Title

Addition of radiotherapy to surgery and chemotherapy improves survival in localized malignant pleural mesothelioma: A Surveillance, Epidemiology, and End Results (SEER) study

Document Type

Article

Publication Date

8-1-2020

Abstract

© 2020 Elsevier B.V. Introduction: Malignant pleural mesothelioma (MPM) is a devastating disease with poor survival outcomes for most patients. Optimizing therapeutic approaches is thus vital, but has been hampered by a dearth of randomized trials to guide decision making. We used a population-level database to evaluate the impact of radiotherapy as a component of trimodality therapy on overall survival (OS) in MPM. Methods: We retrospectively reviewed the SEER Radiation/Chemotherapy database for patients with MPM who received surgery and chemotherapy, with or without radiotherapy. A propensity score-matched analysis with inverse probability of treatment weighting (IPTW) was performed. Weight-adjusted univariate KM analysis was performed and doubly robust, IPTW-adjusted multivariable cox proportional hazards regression modeling was also performed to quantify the effect of radiotherapy on OS in trimodality therapy for MPM. Results: 1015 patients were identified. 678 patients received surgery and chemotherapy, and 337 patients received trimodality therapy.

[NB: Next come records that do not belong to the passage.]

(** *** The forms of a match on literals *)
Definition named_last (name : Symbol) (body : Expr) (tail : bool) : Compile unit :=
  begin_scope_with_top;; _ ← add_local name; compile_expr body;; end_scope_with_result tail.
Definition compile_literals (tests : list MatchArm) (last : MatchArm) (tail : bool) : Compile bool :=
  end_jumps ← literal_arms tests;
  match kind (pattern_of last) with PIdent name => named_last name (body_of last) tail | _ => emit IPop;; compile_expr (body_of last) end;;
  bind_all end_jumps;; mret true.
Definition compile_bools (first : bool) (body : Expr) (last : MatchArm) (tail : bool) : Compile bool :=
  otherwise ← (if first then jump_if_false else jump_if_true);
  compile_expr body;;
  end_jump ← jump;
  bind otherwise;;
  match kind (pattern_of last) with PIdent name => emit (IConstant (VBool (negb first)));; named_last name (body_of last) tail | _ => compile_expr (body_of last) end;;
  bind end_jump;; mret true.
Definition covers (last : MatchArm) : Prop := match kind (pattern_of last) with PWildcard | PIdent _ => True | _ => False end.
Inductive literal_form (arms : list MatchArm) (tail : bool) : Prop :=
  | form_none : (∀ c, compile_literal_match arms tail c = Done false c) → literal_form arms tail
  | form_bools res irr first body last : arms = [mkArm (mkPattern res irr (PBool first)) None body; last] → guard_of last = None →
      covers last ∨ kind (pattern_of last) = PBool (negb first) → (∀ c, compile_literal_match arms tail c = compile_bools first body last tail c) → literal_form arms tail
  | form_literals tests last : arms = tests ++ [last] → (∀ arm, arm ∈ tests → is_literal (kind (pattern_of arm)) = true ∧ guard_of arm = None) → guard_of last = None → covers last →
      (∀ c, compile_literal_match arms tail c = compile_literals tests last tail c) → literal_form arms tail.
Lemma literal_forms arms tail : literal_form arms tail.
Proof.
  destruct (reverse arms) as [|last before] eqn:Er; [apply form_none; intros c; unfold compile_literal_match; by rewrite Er|].
  destruct before as [|second before']; [apply form_none; intros c; unfold compile_literal_match; by rewrite Er|]. set (before := second :: before') in *. set (tests := reverse before).
  assert (arms = tests ++ [last]) as Earms by (rewrite <-(reverse_involutive arms), Er; apply reverse_cons).
  assert (tests ≠ []) as Hne.
  { intros E. assert (length tests = 0) as Hlen by (by rewrite E). unfold tests in Hlen. rewrite length_reverse in Hlen. done. }
  assert (∀ c, compile_literal_match arms tail c = (if negb (forallb unguarded_arm arms) then mret false else
    match kind (pattern_of last) with
    | PWildcard | PIdent _ | PBool _ =>
        match tests, kind (pattern_of last) with
        | [mkArm (mkPattern _ _ (PBool first)) _ body], _ =>
            if match kind (pattern_of last) with PBool second => Bool.eqb second first | _ => false end then mret false else compile_bools first body last tail
        | _, PWildcard | _, PIdent _ => if forallb (λ arm, is_literal (kind (pattern_of arm))) tests then compile_literals tests last tail else mret false
        | _, _ => mret false
        end
    | _ => mret false
    end) c) as Hcode.
  { intros c. unfold compile_literal_match. rewrite Er. unfold before. fold before tests. destruct (negb (forallb unguarded_arm arms)); [done|].
    unfold compile_bools, compile_literals, named_last. destruct (kind (pattern_of last)) eqn:Ek; try reflexivity;
      destruct tests as [|[[res irr k] g body] [|? ?]]; try reflexivity; destruct k; try reflexivity; by destruct (Bool.eqb _ _). }
  destruct (forallb unguarded_arm arms) eqn:Eg; cbn [negb] in Hcode; [|by apply form_none].
  assert (∀ arm, arm ∈ arms → guard_of arm = None) as Hg.
  { intros arm Harm. pose proof (forallb_elem _ _ _ Eg Harm) as H. unfold unguarded_arm in H. by destruct (guard_of arm). }
  assert (guard_of last = None) as Hlast by (apply Hg; rewrite Earms; set_solver).
  assert (∀ arm, arm ∈ tests → guard_of arm = None) as Hgt by (intros arm Harm; apply Hg; rewrite Earms; set_solver).
  assert (covers last → (∀ c, compile_literal_match arms tail c = (if forallb (λ arm, is_literal (kind (pattern_of arm))) tests then compile_literals tests last tail else mret false) c) → literal_form arms tail) as Hlits.
  { intros Hcov H. destruct (forallb _ tests) eqn:El; [|by apply form_none]. apply (form_literals _ _ tests last); try done. intros arm Harm. split; [exact (forallb_elem _ _ _ El Harm)|by apply Hgt]. }
  assert (∀ res irr first g body, tests = [mkArm (mkPattern res irr (PBool first)) g body] → covers last ∨ kind (pattern_of last) = PBool (negb first) →
    (∀ c, compile_literal_match arms tail c = compile_bools first body last tail c) → literal_form arms tail) as Hbools.
  { intros res irr first g body Et Hcov H. specialize (Hgt (mkArm (mkPattern res irr (PBool first)) g body)). rewrite Et in Hgt. specialize (Hgt ltac:(left)). cbn in Hgt. subst g.
    apply (form_bools _ _ res irr first body last); [by rewrite Earms, Et|done|done|done]. }
  unfold covers in *. destruct (kind (pattern_of last)) as [| | | |other| | | | | | | | | | |] eqn:Ek; try (by apply form_none);
    destruct tests as [|[[res irr k] g body] [|t2 ts]]; try done; try (by apply Hlits); try (by apply form_none); destruct k; try (by apply Hlits); try (by apply form_none);
    try (eapply Hbools; [done|by left|done]).
  destruct (Bool.eqb other b) eqn:E; [by apply form_none|]. eapply Hbools; [done|right|done]. by destruct other, b.
Qed.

For patients with localized disease, OS was significantly improved with trimodality therapy (HR 0.56, CI 0.4 – 0.8, p = 0.001), which persisted with IPTW adjustment (HR 0.65, CI 0.49 – 0.95, p = 0.0248). No significant benefit was seen for patients with regional or distant disease. On multivariate analysis, positive predictors of survival after IPTW adjustment were female sex, diagnosis after 2005, and left-sided disease. Conclusions: These findings support a significant benefit to OS by incorporating radiotherapy as a component of trimodality therapy for patients with localized MPM compared to only surgery and chemotherapy. It does not provide a significant overall survival benefit for patients with regional or metastatic disease.